What you should do: Please write out, exactly as given, the line that contains "(** A loop of subscriptions to" and all lines that follow it through the end of the listing, and nothing else.

Excerpted records:
========
(* ===== verification/Edges.v ===== *)
(** * Edges: what a step writes to the subscription lists

    The graph of the engine is in the two subscription lists: the
    subscribers of a State and the subscriptions of a Modifier.  This file
    says of each step of [createRelationship] what it adds to them, exactly:
    the registry and the attachments add nothing, and [subscribe] adds one
    Modifier at the end of one list and one State at the end of another.
    The statements are about the runs that return and assume nothing of the
    store. *)

From stdpp Require Import base option list strings numbers.
From S2P Require Import Prelude JsObject Heap Graph Registry.

Open Scope string_scope.
Open Scope list_scope.
Open Scope run_scope.

Section edges.
Context `{Host}.

(** [w'] is [w] grown, and its subscription lists are those of [w] with
    Modifier [m] subscribed to the States of [l], in this order, and to
    nothing else. *)
Record adds (l : list StateId) (m : ModId) (w w' : Engine) : Prop := {
  adds_extends : extends w w';
  adds_subscribers :
    ∀ s, subscribers w' s = subscribers w s ++ replicate (occurrences s l) m;
  adds_subscriptions :
    ∀ m', subscriptions w' m' = subscriptions w m' ++ if decide (m' = m) then l else [];
}.

(** The host reference [ref] is registered as element [e], when its key can
    be registered at all. *)
Definition names (w : Engine) (dom : Dom) (ref : HostRef) (e : ElemId) : Prop :=
  getElementKey w ref dom ≠ "__proto__" →
  own_get (getElementKey w ref dom) (elementsContainer_elements w) = Some e.

End edges.

Section adds_lemmas.
Context `{Host}.
Implicit Types (w : Engine) (e : ElemId) (s : StateId) (m : ModId) (l : list StateId).

Lemma adds_refl m w : adds [] m w w.
Proof.
  split; [reflexivity|intros s; rewrite occurrences_nil; simpl; by rewrite app_nil_r|].
  intros m'. case_decide; by rewrite app_nil_r.
Qed.

(** What adds no subscription adds none of any Modifier. *)
Lemma adds_nil m m' w w' : adds [] m w w' → adds [] m' w w'.
Proof.
  intros [He Hs Hm]. split; [done|intros s; by rewrite Hs, !occurrences_nil|].
  intros m0. rewrite Hm. by repeat case_decide.
Qed.

Lemma adds_app l l' m w w1 w2 :
  adds l m w w1 → adds l' m w1 w2 → adds (l ++ l') m w w2.
Proof.
  intros [He Hs Hm] [He' Hs' Hm']. split; [by etrans|..].
  - intros s. by rewrite Hs', Hs, occurrences_app, replicate_add, app_assoc.
  - intros m'. rewrite Hm', Hm. case_decide; by rewrite <- app_assoc.
Qed.

Lemma adds_quiet_l l m w w1 w2 : adds [] m w w1 → adds l m w1 w2 → adds l m w w2.
Proof. intros. by apply (adds_app [] l m w w1 w2). Qed.

(** One subscription. *)
Lemma adds_single s m w w' :
  adds [s] m w w' →
  (∀ s', subscribers w' s' = subscribers w s' ++ if decide (s' = s) then [m] else []) ∧
  (∀ m', subscriptions w' m' = subscriptions w m' ++ if decide (m' = m) then [s] else []).
Proof.
  intros [_ Hs Hm]. split; [|done]. intros s'.
  rewrite Hs, occurrences_cons, occurrences_nil. by case_decide.
Qed.

Lemma names_extends w w' dom ref e : extends w w' → names w dom ref e → names w' dom ref e.
Proof.
  intros Hext Hn Hk. rewrite (ext_key _ _ Hext) in *. apply (ext_registry _ _ Hext). auto.
Qed.

End adds_lemmas.

(** ** The steps *)

Section steps.
Context `{Host}.
Implicit Types (w : Engine) (e : ElemId) (s : StateId) (m : ModId) (l : list StateId).

(** [resolve] registers and subscribes nothing. *)
Lemma resolve_adds dom ref m e w w' :
  elementsContainer.resolve dom ref w = (Ok e, w') →
  adds [] m w w' ∧ names w' dom ref e.
Proof.
  intros [[He ->]|(He & -> & ->)]%resolve_Ok_cases.
  - split; [apply adds_refl|by intros _].
  - split.
    + split; [by apply extends_registered|intros s; rewrite occurrences_nil; simpl; by rewrite app_nil_r|].
      intros m'. case_decide; by rewrite app_nil_r.
    + intros Hk. simpl in *. by rewrite own_get_set_eq.
Qed.

(** The reads return what the element has and write nothing. *)
Lemma getState_Ok_inv e key r w w' :
  Element.getState e key w = (Ok r, w') →
  w' = w ∧ ∃ E, element_heap w !! e = Some E ∧ r = obj_get key (el_states E).
Proof.
  unfold Element.getState. rewrite bind_read_element.
  destruct (element_heap w !! e) as [E|]; [|done]. intros [= <- <-]. eauto.
Qed.

Lemma getModifier_Ok_inv e key r w w' :
  Element.getModifier e key w = (Ok r, w') →
  w' = w ∧ ∃ E, element_heap w !! e = Some E ∧ r = obj_get key (el_modifiers E).
Proof.
  unfold Element.getModifier. rewrite bind_read_element.
  destruct (element_heap w !! e) as [E|]; [|done]. intros [= <- <-]. eauto.
Qed.

(** The lazy attachment of a State: the new State has no subscriber. *)
Lemma attach_state_adds e E key m w w' :
  element_heap w !! e = Some E →
  (if truthy (obj_get key (el_states E)) then ret tt
   else state <- statesContainer.get key ;; Element.attachState e key state) w
    = (Ok tt, w') →
  adds [] m w w'.
Proof.
  intros HE. destruct (truthy _) eqn:Ht; [intros [= <-]; apply adds_refl|].
  destruct (statesContainer_get_cases key w) as [[cb Hget]|[err Hget]];
    [|by rewrite (bind_Throw _ _ _ _ _ Hget)].
  rewrite (bind_Ok _ _ _ _ _ Hget).
  change (Element.attachState e key _ _) with
    ((s <- new_State cb ;; Element.attachState e key s) w).
  rewrite (new_attachState_eq e E key cb w HE). intros [= <-]. split.
  - apply extends_new_attached_state; [done|]. by destruct (obj_get key (el_states E)).
  - intros s. rewrite occurrences_nil. simpl replicate. rewrite app_nil_r.
    unfold subscribers. simpl.
    destruct (decide (s < length (state_heap w))) as [Hlt|Hge]; [by rewrite lookup_app_l|].
    rewrite lookup_app_r, (lookup_ge_None_2 (state_heap w)) by lia.
    by destruct (s - length (state_heap w)) as [|[|?]].
  - intros m'. case_decide; by rewrite app_nil_r.
Qed.

Lemma attach_modifier_adds e E key m w w' :
  element_heap w !! e = Some E →
  (if truthy (obj_get key (el_modifiers E)) then ret tt
   else modifier <- modifiersContainer.get key ;; Element.attachModifier e key modifier) w
    = (Ok tt, w') →
  adds [] m w w'.
Proof.
  intros HE. destruct (truthy _) eqn:Ht; [intros [= <-]; apply adds_refl|].
  destruct (modifiersContainer_get_cases key w) as [[cb Hget]|[err Hget]];
    [|by rewrite (bind_Throw _ _ _ _ _ Hget)].
  rewrite (bind_Ok _ _ _ _ _ Hget).
  change (Element.attachModifier e key _ _) with
    ((m <- new_Modifier cb ;; Element.attachModifier e key m) w).
  rewrite (new_attachModifier_eq e E key cb w HE). intros [= <-]. split.
  - apply extends_new_attached_modifier; [done|]. by destruct (obj_get key (el_modifiers E)).
  - intros s. rewrite occurrences_nil. simpl. by rewrite app_nil_r.
  - intros m'. unfold subscriptions. simpl.
    replace (if decide (m' = m) then [] else []) with (@nil StateId) by by case_decide.
    rewrite app_nil_r.
    destruct (decide (m' < length (modifier_heap w))) as [Hlt|Hge]; [by rewrite lookup_app_l|].
    rewrite lookup_app_r, (lookup_ge_None_2 (modifier_heap w)) by lia.
    by destruct (m' - length (modifier_heap w)) as [|[|?]].
Qed.

(** What [subscribe] does when it returns: the State is one of the heap, the
    elements are as before, and each of the two objects has the other at the
    end of its list. *)
Lemma subscribe_Ok_inv m (state : lookup StateId) w w' :
  Modifier.subscribe m state w = (Ok tt, w') →
  ∃ s, state = Own s ∧ element_heap w' = element_heap w ∧ adds [s] m w w'.
Proof.
  destruct state as [s| |]; [|done..]. intros Hrun. exists s. split; [done|].
  destruct (state_heap w !! s) as [St|] eqn:HS; cycle 1.
  { unfold Modifier.subscribe, State.addModifier, update_state in Hrun.
    by rewrite invoke_Own, !bind_assoc, bind_read_state, HS in Hrun. }
  destruct (modifier_heap w !! m) as [M|] eqn:HM; cycle 1.
  { unfold Modifier.subscribe, update_modifier in Hrun.
    rewrite invoke_Own, bind_assoc in Hrun.
    erewrite bind_Ok in Hrun by by apply addModifier_eq.
    by rewrite bind_ret_l, bind_read_modifier in Hrun; simpl in Hrun; rewrite HM in Hrun. }
  erewrite subscribe_Own in Hrun by done. injection Hrun as <-.
  split; [done|]. split; [by eapply extends_subscribed|..];
    unfold subscribers, subscriptions; simpl.
  - intros s'. rewrite occurrences_cons, occurrences_nil. case_decide as Hs; [subst|].
    + rewrite list_lookup_insert_eq by by eapply lookup_lt_Some. by rewrite HS.
    + rewrite list_lookup_insert_ne by done. by rewrite app_nil_r.
  - intros m'. case_decide as Hm; [subst|].
    + rewrite list_lookup_insert_eq by by eapply lookup_lt_Some. by rewrite HM.
    + rewrite list_lookup_insert_ne by done. by rewrite app_nil_r.
Qed.

Lemma invoke_subscribe_Ok_inv (subModifier : lookup ModId) (state : lookup StateId) w w' :
  invoke subModifier (λ m, Modifier.subscribe m state) w = (Ok tt, w') →
  ∃ m s, subModifier = Own m ∧ state = Own s ∧
         element_heap w' = element_heap w ∧ adds [s] m w w'.
Proof.
  destruct subModifier as [m| |]; [|done..]. simpl.
  intros (s & ? & ? & ?)%subscribe_Ok_inv. eauto 10.
Qed.

(** A loop of subscriptions of one Modifier. *)
Lemma subscribe_all_adds m l w w' :
  for_each (λ s, invoke (Own m) (λ m, Modifier.subscribe m (Own s))) l w = (Ok tt, w') →
  element_heap w' = element_heap w ∧ adds l m w w'.
Proof.
  revert w. induction l as [|s l IH]; intros w.
  - intros [= <-]. split; [done|apply adds_refl].
  - simpl. intros ([] & w1 & (s' & [= <-] & Hel & Hs)%subscribe_Ok_inv & Hl)%bind_Ok_inv.
    destruct (IH _ Hl) as [Hel' Hl']. split; [congruence|].
    by apply (adds_app [s] l m w w1 w').
Qed.

(** ** The steps that throw *)

(** [resolve] and the reads throw before they write. *)
Lemma resolve_Throw_inv dom ref err w w' :
  elementsContainer.resolve dom ref w = (Throw err, w') → w' = w.
Proof.
  destruct (decide (poisoned w)) as [Hp|Hp]; [rewrite resolve_poisoned by done; congruence|].
  destruct (own_get (getElementKey w ref dom) (elementsContainer_elements w)) eqn:He.
  - by erewrite resolve_hit.
  - by rewrite resolve_miss.
Qed.

Lemma getState_Throw_inv e key err w w' :
  Element.getState e key w = (Throw err, w') → w' = w.
Proof.
  unfold Element.getState. rewrite bind_read_element.
  destruct (element_heap w !! e); [done|congruence].
Qed.

Lemma getModifier_Throw_inv e key err w w' :
  Element.getModifier e key w = (Throw err, w') → w' = w.
Proof.
  unfold Element.getModifier. rewrite bind_read_element.
  destruct (element_heap w !! e); [done|congruence].
Qed.

(** The lazy attachments throw when the template cannot be read, before the
    instance is built. *)
Lemma attach_state_Throw_inv e E key err w w' :
  element_heap w !! e = Some E →
  (if truthy (obj_get key (el_states E)) then ret tt
   else state <- statesContainer.get key ;; Element.attachState e key state) w
    = (Throw err, w') →
  w' = w.
Proof.
  intros HE. destruct (truthy _); [done|].
  destruct (statesContainer_get_cases key w) as [[cb Hget]|[err' Hget]].
  - rewrite (bind_Ok _ _ _ _ _ Hget).
    change (Element.attachState e key _ _) with
      ((s <- new_State cb ;; Element.attachState e key s) w).
    by rewrite (new_attachState_eq e E key cb w HE).
  - rewrite (bind_Throw _ _ _ _ _ Hget). congruence.
Qed.

Lemma attach_modifier_Throw_inv e E key err w w' :
  element_heap w !! e = Some E →
  (if truthy (obj_get key (el_modifiers E)) then ret tt
   else modifier <- modifiersContainer.get key ;; Element.attachModifier e key modifier) w
    = (Throw err, w') →
  w' = w.
Proof.
  intros HE. destruct (truthy _); [done|].
  destruct (modifiersContainer_get_cases key w) as [[cb Hget]|[err' Hget]].
  - rewrite (bind_Ok _ _ _ _ _ Hget).
    change (Element.attachModifier e key _ _) with
      ((m <- new_Modifier cb ;; Element.attachModifier e key m) w).
    by rewrite (new_attachModifier_eq e E key cb w HE).
  - rewrite (bind_Throw _ _ _ _ _ Hget). congruence.
Qed.

(** [subscribe] on two objects of the heap returns; on a value that is not
    an object of the engine it throws before it writes. *)
Lemma invoke_subscribe_Throw_inv (subModifier : lookup ModId) (state : lookup StateId)
    err w w' :
  (∀ m, subModifier = Own m → is_Some (modifier_heap w !! m)) →
  (∀ s, state = Own s → is_Some (state_heap w !! s)) →
  invoke subModifier (λ m, Modifier.subscribe m state) w = (Throw err, w') → w' = w.
Proof.
  intros Hm Hs. destruct subModifier as [m| |]; simpl; [|unfold throw; congruence..].
  destruct state as [s| |]; [|unfold Modifier.subscribe, bind; simpl; congruence..].
  destruct (Hm m eq_refl) as [M HM], (Hs s eq_refl) as [S HS].
  by erewrite subscribe_Own.
Qed.

(** A loop of subscriptions to States of the heap returns. *)
Lemma subscribe_all_returns m l w :
  is_Some (modifier_heap w !! m) → (∀ s, s ∈ l → is_Some (state_heap w !! s)) →
  (for_each (λ s, invoke (Own m) (λ m, Modifier.subscribe m (Own s))) l w).1 = Ok tt.
Proof.
  revert w. induction l as [|s l IH]; intros w [M HM] Hl; [done|].
  destruct (Hl s ltac:(left)) as [S HS]. simpl.
  erewrite bind_Ok by by apply subscribe_Own. apply IH; simpl.
  - apply insert_is_Some. eauto.
  - intros s' Hs'. apply insert_is_Some. apply Hl. by right.
Qed.

End steps.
========
Written response:
(** A loop of subscriptions to States of the heap returns. *)
Lemma subscribe_all_returns m l w :
  is_Some (modifier_heap w !! m) → (∀ s, s ∈ l → is_Some (state_heap w !! s)) →
  (for_each (λ s, invoke (Own m) (λ m, Modifier.subscribe m (Own s))) l w).1 = Ok tt.
Proof.
  revert w. induction l as [|s l IH]; intros w [M HM] Hl; [done|].
  destruct (Hl s ltac:(left)) as [S HS]. simpl.
  erewrite bind_Ok by by apply subscribe_Own. apply IH; simpl.
  - apply insert_is_Some. eauto.
  - intros s' Hs'. apply insert_is_Some. apply Hl. by right.
Qed.

End steps.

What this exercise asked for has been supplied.